#### TASK PROMPT:
For each line below that includes the word "editedTicket", make a copy.

[Saved entries]
···

(* ===== verification/LoginFlow.v ===== *)
(** * The login screen: [useAuth], [LoginPage] and [App]

    [useAuth] (auth-service.ts lines 357-433) wraps the service for React:
    its state is [isLoading], [error] and [isInitialized]; its
    [initializeGoogle] repeats the configuration check, then awaits the
    service's promise; its [validateToken] turns the service's outcome
    into an [AuthResponse].  [LoginPage] (login-page.tsx) starts the
    initialization 500 ms after mounting, renders the Google button once
    initialized, and handles each [googleSignInSuccess] event by
    validating the credential and, on success, calling [onLogin] one
    second later.  [App] (App.tsx) holds the signed-in user.

    [session] is the state of the whole login screen: the service and
    browser state of [Bootstrapper], the hook, the page and the app.
    [sstep] interleaves the page's timers and effects, the awaited
    promise's continuation, the event listener and every service action. *)

From stdpp Require Import relations.
From S2P Require Import Prelude Js JsonValue Platform Base64 JsonParse Config TokenValidator Bootstrapper.

(** ** [useAuth] *)

(** [AuthResponse] (lines 23-28). *)
Record AuthResponse := MkAuthResponse {
  success : bool;
  resp_user : option User;
  resp_error : option jstr;
  resp_message : option jstr
}.

Record hook_state := HookState {
  isLoading : bool;
  error : option jstr;
  isInitialized : bool
}.

(** [useState(true)], [useState(null)], [useState(false)] *)
Definition hook_init : hook_state := HookState true None false.

Definition config_incomplete : jstr := "Configuração incompleta"%js.

(** [useAuth().initializeGoogle()] up to its [await]: the hook's state,
    the service's state, and the promise awaited, if any. *)
Definition hook_initialize_start (cfg : env) (h : hook_state) (st : bstate)
    : hook_state * bstate * option nat :=
  let h := HookState true None (isInitialized h) in
  let envCheck := validateEnvironment cfg in
  if negb (valid envCheck) then
    (HookState false (Some (or_default (env_error envCheck) config_incomplete)) (isInitialized h), st, None)
  else
    let '(p, st') := initializeGoogle cfg st in (h, st', Some p).

(** The rest of [initializeGoogle] once the awaited promise settles. *)
Definition hook_initialize_finish (h : hook_state) (o : pstate) : hook_state :=
  match o with
  | Resolved => HookState false (error h) true
  | Rejected e =>
      HookState false (Some (message_or e ("Erro ao inicializar autenticação"%js))) (isInitialized h)
  | Pending => h
  end.

Definition validation_failed : jstr := "Validação falhou"%js.

(** [useAuth().validateToken(token)] given the outcome of
    [authService.validateToken(token)].  A [User] object is always
    truthy, so the [if (user)] test of line 397 always holds. *)
Definition hook_validateToken (r : res exn User) : AuthResponse :=
  match r with
  | Ok user => MkAuthResponse true (Some user) None None
  | Throw err =>
      MkAuthResponse false None (Some validation_failed)
        (Some (message_or err ("Erro ao validar token"%js)))
  end.

(** ** [LoginPage] *)

Definition auth_success_msg : jstr := "✓ Autenticação bem-sucedida!"%js.
Definition button_id : jstr := "google-signin-button"%js.

Section Page.
  Context `{Base64Api} `{JsonApi}.
  Variable cfg : env.

(** [authService.validateToken(credential)] for the credential of the
    event: a string is validated; any other truthy value makes
    [token.split] throw a [TypeError] inside [decodeJwt], which
    re-throws it. *)
Definition validate_credential (c : json) : console * res exn User :=
  match c with
  | JStr t => validateToken cfg t
  | _ =>
      let msg := "Token inválido: "%js ++ "token.split is not a function"%js in
      (validation_error_log msg, Throw (new_Error msg))
  end.

(** The page's part of the session. *)
Record login_page_state := PageState {
  pg_success : jstr;            (* [success] *)
  pg_login_timers : list User;  (* the [setTimeout(() => onLogin(user), 1000)] pending *)
  pg_console : console
}.

(** [handleGoogleSignIn(event)] for the event's [detail]. *)
Definition handleGoogleSignIn (detail : json) (pg : login_page_state) : login_page_state :=
  match get_prop detail "credential"%js with
  | Some c =>
      if truthy (Some c) then
        let '(logs, r) := validate_credential c in
        let response := hook_validateToken r in
        let con := pg_console pg ++ logs in
        match success response, resp_user response with
        | true, Some u => PageState auth_success_msg (pg_login_timers pg ++ [u]) con
        | _, _ =>
            PageState (pg_success pg) (pg_login_timers pg)
              (con ++ [ConsoleError (ArgStr "Validação falhou:"%js ::
                                     match resp_message response with
                                     | Some m => [ArgStr m]
                                     | None => []
                                     end)])
        end
      else pg
  | None => pg
  end.

End Page.

(** What the login card shows (lines 111-245). *)
Record login_view := LoginView {
  v_success_alert : option jstr;
  v_error_alert : option jstr;
  v_spinner : bool;
  v_button_slot : bool;
  v_fallback : bool;
  v_debug : bool;
  v_setup_help : bool
}.

Definition nonempty (s : option jstr) : option jstr :=
  match s with Some ((_ :: _) as m) => Some m | _ => None end.

Definition view_of (cfg : env) (success : jstr) (h : hook_state) : login_view :=
  LoginView (nonempty (Some success)) (nonempty (error h)) (isLoading h)
    (negb (isLoading h) && isInitialized h)
    (negb (isLoading h) && negb (isInitialized h) && negb (bool_decide (is_Some (nonempty (error h)))))
    (bool_decide (MODE cfg = "development"%js))
    (match nonempty (error h) with Some m => includes m ("não configurado"%js) | None => false end).

(** ** [App] *)

(** [handleLogin] and [handleLogout] of App.tsx: the signed-in user. *)
Definition handleLogin (u : User) (user : option User) : option User := Some u.
Definition handleLogout (user : option User) : option User := None.

(** ** The login screen as a state machine *)

Record session := Session {
  ss_boot : bstate;
  ss_hook : hook_state;
  ss_page : login_page_state;
  ss_init_timer : bool;       (* the 500 ms [setTimeout(init, 500)] is pending *)
  ss_awaiting : option nat;   (* the promise [useAuth().initializeGoogle] awaits *)
  ss_rendered : bool;         (* the button effect has run since [isInitialized] became true *)
  ss_seen : nat;              (* [googleSignInSuccess] events the listener has received *)
  ss_user : option User       (* [App]'s [user]; [LoginPage] is mounted while it is [null] *)
}.

(** [LoginPage] mounting: fresh hook and page state, the init timer
    scheduled, the listener attached (it sees later events only).  The
    [onLogin] timers of an earlier instance are still scheduled and the
    console keeps its entries. *)
Definition mount (st : bstate) (user : option User) (pg : login_page_state) : session :=
  Session st hook_init (PageState [] (pg_login_timers pg) (pg_console pg)) true None false
    (length (dispatched st)) user.

(** The browser events the service reacts to (the page calls the
    service's methods only through the hook). *)
Definition browser_event (a : action) : bool :=
  match a with
  | ScriptLoad _ _ | ScriptError _ | TimerFire _ | SdkCredential _ | ButtonClick => true
  | _ => false
  end.
(* ===== verification/Tickets.v ===== *)
(** * The tickets page: [TicketsPage], [TicketDetails], [TicketForm]

    [TicketsPage] (tickets-page.tsx) keeps the tickets in component
    state, seeded with three fixtures, and the selected ticket; it
    creates tickets from [TicketForm] (ticket-form.tsx), updates and
    deletes them from [TicketDetails] (ticket-details.tsx).  A [Date] is
    its time value in milliseconds; [Date.now()] and [new Date()] are
    the [now] argument of the operation that reads the clock.

    [TicketDetails] is rendered without a [key] whenever a ticket is
    selected, so React keeps its state ([isEditing], [editedTicket],
    initialised from the first ticket shown) while the selection changes;
    [page_state] holds it next to the page's state, and [page_step] is
    the page's step relation. *)

From stdpp Require Import relations.
From S2P Require Import Prelude Js JsonValue JsonParse JsonPrint TokenValidator.

(** ** Data *)

Inductive priority := low | medium | high | urgent.
Inductive status := open | in_progress | resolved | closed.

#[export] Instance priority_eq_dec : EqDecision priority.
Proof. solve_decision. Defined.
#[export] Instance status_eq_dec : EqDecision status.
Proof. solve_decision. Defined.

(** [interface Ticket] of App.tsx. *)
Record Ticket := MkTicket {
  id : jstr;
  title : jstr;
  description : jstr;
  category : jstr;
  tk_priority : priority;
  tk_status : status;
  createdAt : Z;
  updatedAt : Z;
  requesterName : json;   (* typed [string], but [user.name] can be any JSON value *)
  requesterEmail : jstr;
  assignedTo : option jstr
}.

(** [Omit<Ticket, 'id' | 'createdAt' | 'updatedAt' | 'status'>], the
    form's data. *)
Record ticket_data := TicketData {
  td_title : jstr;
  td_description : jstr;
  td_category : jstr;
  td_priority : priority;
  td_requesterName : json;
  td_requesterEmail : jstr
}.

(** ** [TicketsPage] *)

(** [new Date('2025-11-19')] and the like: midnight UTC. *)
Definition nov17 : Z := 1763337600000.
Definition nov18 : Z := 1763424000000.
Definition nov19 : Z := 1763510400000.

Definition ticket1 : Ticket :=
  MkTicket "1"%js "Problema com impressora do 3º andar"%js "A impressora não está conectando à rede"%js
    "Hardware"%js medium open nov19 nov19 (JStr "Maria Silva"%js) "maria.silva@grupolgh.com.br"%js None.
Definition ticket2 : Ticket :=
  MkTicket "2"%js "Acesso ao sistema financeiro"%js
    "Preciso de permissão para acessar o módulo de relatórios"%js "Acesso"%js high in_progress
    nov18 nov19 (JStr "João Santos"%js) "joao.santos@grupolgh.com.br"%js (Some "Suporte TI"%js).
Definition ticket3 : Ticket :=
  MkTicket "3"%js "Email não está enviando anexos"%js
    "Quando tento enviar arquivos maiores que 5MB, o email não envia"%js "Email"%js low resolved
    nov17 nov18 (JStr "Ana Costa"%js) "ana.costa@grupolgh.com.br"%js (Some "Suporte TI"%js).

Definition fixture_tickets : list Ticket := [ticket1; ticket2; ticket3].

(** [handleCreateTicket(ticketData)] *)
Definition handleCreateTicket (now : Z) (d : ticket_data) (tickets : list Ticket) : list Ticket :=
  MkTicket (Z_toString now) (td_title d) (td_description d) (td_category d) (td_priority d) open
    now now (td_requesterName d) (td_requesterEmail d) None :: tickets.

Definition with_updatedAt (t : Ticket) (now : Z) : Ticket :=
  MkTicket (id t) (title t) (description t) (category t) (tk_priority t) (tk_status t)
    (createdAt t) now (requesterName t) (requesterEmail t) (assignedTo t).

(** The list part of [handleUpdateTicket(updatedTicket)]. *)
Definition update_tickets (now : Z) (u : Ticket) (tickets : list Ticket) : list Ticket :=
  map (λ t, if decide (id t = id u) then with_updatedAt u now else t) tickets.

(** The list part of [handleDeleteTicket(ticketId)]. *)
Definition delete_tickets (tid : jstr) (tickets : list Ticket) : list Ticket :=
  List.filter (λ t, negb (bool_decide (id t = tid))) tickets.

Record stats := Stats { total : nat; st_open : nat; st_inProgress : nat; st_resolved : nat }.

Definition count_status (s : status) (tickets : list Ticket) : nat :=
  length (List.filter (λ t, bool_decide (tk_status t = s)) tickets).

Definition stats_of (tickets : list Ticket) : stats :=
  Stats (length tickets) (count_status open tickets) (count_status in_progress tickets)
    (count_status resolved tickets).

(** ** [TicketList] *)

Definition status_str (s : status) : jstr :=
  match s with
  | open => "open"%js | in_progress => "in_progress"%js
  | resolved => "resolved"%js | closed => "closed"%js
  end.

Definition priority_str (p : priority) : jstr :=
  match p with
  | low => "low"%js | medium => "medium"%js | high => "high"%js | urgent => "urgent"%js
  end.

Record filter_state := FilterState { searchTerm : jstr; statusFilter : jstr; priorityFilter : jstr }.

Definition filters_init : filter_state := FilterState [] "all"%js "all"%js.

Definition to_lower_error : exn :=
  JsErr "TypeError"%js "ticket.requesterName.toLowerCase is not a function"%js.

Section List.
  (** [String.prototype.toLowerCase]: Unicode case mapping, a library
      the code only calls. *)
  Variable toLowerCase : jstr → jstr.

(** [matchesSearch]: the [||] stops at the first match, so the
    requester's name is only lowered when title and description do not
    match. *)
Definition matchesSearch (term : jstr) (t : Ticket) : res exn bool :=
  let q := toLowerCase term in
  if includes (toLowerCase (title t)) q then Ok true
  else if includes (toLowerCase (description t)) q then Ok true
  else match requesterName t with
       | JStr n => Ok (includes (toLowerCase n) q)
       | _ => Throw to_lower_error
       end.

Definition ticket_matches (f : filter_state) (t : Ticket) : res exn bool :=
  ms ← matchesSearch (searchTerm f) t;
  let matchesStatus := bool_decide (statusFilter f = "all"%js) || bool_decide (status_str (tk_status t) = statusFilter f) in
  let matchesPriority := bool_decide (priorityFilter f = "all"%js) || bool_decide (priority_str (tk_priority t) = priorityFilter f) in
  Ok (ms && matchesStatus && matchesPriority).

(** [tickets.filter(...)]: the first exception escapes. *)
Fixpoint filteredTickets (f : filter_state) (tickets : list Ticket) : res exn (list Ticket) :=
  match tickets with
  | [] => Ok []
  | t :: r =>
      match ticket_matches f t with
      | Throw e => Throw e
      | Ok keep =>
          match filteredTickets f r with
          | Throw e => Throw e
          | Ok rest => Ok (if keep then t :: rest else rest)
          end
      end
  end.

End List.

(** ** [TicketForm] *)

Record form_state := FormState { formData : ticket_data; submitted : bool }.

(** The form's initial (and reset) data for the signed-in user. *)
Definition form_data_init (u : User) : ticket_data :=
  TicketData [] [] [] medium (user_name u) (user_email u).

Definition form_init (u : User) : form_state := FormState (form_data_init u) false.

(** [isFormValid] *)
Definition isFormValid (d : ticket_data) : bool :=
  bool_decide (td_title d ≠ []) && bool_decide (td_description d ≠ []) &&
  bool_decide (td_category d ≠ []) && truthy (Some (td_requesterName d)) &&
  bool_decide (td_requesterEmail d ≠ []).

Inductive form_field :=
| FTitle (s : jstr) | FDescription (s : jstr) | FCategory (s : jstr)
| FPriority (p : priority) | FRequesterName (s : jstr) | FRequesterEmail (s : jstr).

(** [setFormData({ ...formData, field: value })] *)
Definition set_field (d : ticket_data) (f : form_field) : ticket_data :=
  match f with
  | FTitle s => TicketData s (td_description d) (td_category d) (td_priority d) (td_requesterName d) (td_requesterEmail d)
  | FDescription s => TicketData (td_title d) s (td_category d) (td_priority d) (td_requesterName d) (td_requesterEmail d)
  | FCategory s => TicketData (td_title d) (td_description d) s (td_priority d) (td_requesterName d) (td_requesterEmail d)
  | FPriority p => TicketData (td_title d) (td_description d) (td_category d) p (td_requesterName d) (td_requesterEmail d)
  | FRequesterName s => TicketData (td_title d) (td_description d) (td_category d) (td_priority d) (JStr s) (td_requesterEmail d)
  | FRequesterEmail s => TicketData (td_title d) (td_description d) (td_category d) (td_priority d) (td_requesterName d) s
  end.

(** ** [TicketDetails] *)

Record details_state := DetailsState { isEditing : bool; editedTicket : Ticket }.

Definition set_status (t : Ticket) (s : status) : Ticket :=
  MkTicket (id t) (title t) (description t) (category t) (tk_priority t) s
    (createdAt t) (updatedAt t) (requesterName t) (requesterEmail t) (assignedTo t).
Definition set_priority (t : Ticket) (p : priority) : Ticket :=
  MkTicket (id t) (title t) (description t) (category t) p (tk_status t)
    (createdAt t) (updatedAt t) (requesterName t) (requesterEmail t) (assignedTo t).
Definition set_assigned (t : Ticket) (a : jstr) : Ticket :=
  MkTicket (id t) (title t) (description t) (category t) (tk_priority t) (tk_status t)
    (createdAt t) (updatedAt t) (requesterName t) (requesterEmail t) (Some a).

(** ** The page and its mounted children *)

Inductive tab := TabList | TabNew.

Record page_state := PageState {
  pg_tickets : list Ticket;
  pg_selected : option Ticket;
  pg_tab : tab;
  pg_details : option details_state;  (* [TicketDetails], mounted on the list tab with a selection *)
  pg_filters : option filter_state;   (* [TicketList], mounted on the list tab *)
  pg_form : option form_state;        (* [TicketForm], mounted on the new-ticket tab *)
  pg_submit_timers : nat              (* pending [setTimeout(() => setSubmitted(false), 3000)] *)
}.

(** React's reconciliation after a render: a child keeps its state while
    it stays mounted (the inactive tab's content is unmounted). *)
Definition reconcile (u : User) (ps : page_state) : page_state :=
  PageState (pg_tickets ps) (pg_selected ps) (pg_tab ps)
    (match pg_tab ps, pg_selected ps with
     | TabList, Some t => Some (default (DetailsState false t) (pg_details ps))
     | _, _ => None
     end)
    (match pg_tab ps with TabList => Some (default filters_init (pg_filters ps)) | TabNew => None end)
    (match pg_tab ps with TabNew => Some (default (form_init u) (pg_form ps)) | TabList => None end)
    (pg_submit_timers ps).

(** The page as first rendered: the fixtures, the list tab. *)
Definition page_init (u : User) : page_state :=
  reconcile u (PageState fixture_tickets None TabList None None None 0).

Definition set_tickets ps ts :=
  PageState ts (pg_selected ps) (pg_tab ps) (pg_details ps) (pg_filters ps) (pg_form ps) (pg_submit_timers ps).
Definition set_selected ps sel :=
  PageState (pg_tickets ps) sel (pg_tab ps) (pg_details ps) (pg_filters ps) (pg_form ps) (pg_submit_timers ps).
Definition set_details ps d :=
  PageState (pg_tickets ps) (pg_selected ps) (pg_tab ps) d (pg_filters ps) (pg_form ps) (pg_submit_timers ps).
Definition set_filters ps f :=
  PageState (pg_tickets ps) (pg_selected ps) (pg_tab ps) (pg_details ps) (Some f) (pg_form ps) (pg_submit_timers ps).
Definition set_form ps f :=
  PageState (pg_tickets ps) (pg_selected ps) (pg_tab ps) (pg_details ps) (pg_filters ps) (Some f) (pg_submit_timers ps).
Definition set_tab ps t :=
  PageState (pg_tickets ps) (pg_selected ps) t (pg_details ps) (pg_filters ps) (pg_form ps) (pg_submit_timers ps).
Definition set_submit_timers ps n :=
  PageState (pg_tickets ps) (pg_selected ps) (pg_tab ps) (pg_details ps) (pg_filters ps) (pg_form ps) n.

(** [handleUpdateTicket(updatedTicket)]: the list gets a fresh
    [updatedAt], the selection the ticket as passed. *)
Definition handleUpdateTicket (now : Z) (u : Ticket) (ps : page_state) : page_state :=
  set_selected (set_tickets ps (update_tickets now u (pg_tickets ps))) (Some u).

(** [handleDeleteTicket(ticketId)] *)
Definition handleDeleteTicket (tid : jstr) (ps : page_state) : page_state :=
  let ps := set_tickets ps (delete_tickets tid (pg_tickets ps)) in
  match pg_selected ps with
  | Some t => if decide (id t = tid) then set_selected ps None else ps
  | None => ps
  end.

Inductive page_action :=
| SwitchTab (t : tab)
| SelectTicket (i : nat)   (* a click on the [i]-th card shown *)
| SetSearch (s : jstr) | SetStatusFilter (s : jstr) | SetPriorityFilter (s : jstr)
| EditTicket | SetEditStatus (s : status) | SetEditPriority (p : priority) | SetEditAssigned (a : jstr)
| SaveTicket (now : Z) | CancelEdit | DeleteTicket | CloseDetails
| SetFormField (f : form_field) | SubmitForm (now : Z) | SubmittedTimer.

Section PageSteps.
  Variable toLowerCase : jstr → jstr.
  Variable user : User.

···

#### ANSWER TO THIS PROBLEM:
    selected, so React keeps its state ([isEditing], [editedTicket],
Record details_state := DetailsState { isEditing : bool; editedTicket : Ticket }.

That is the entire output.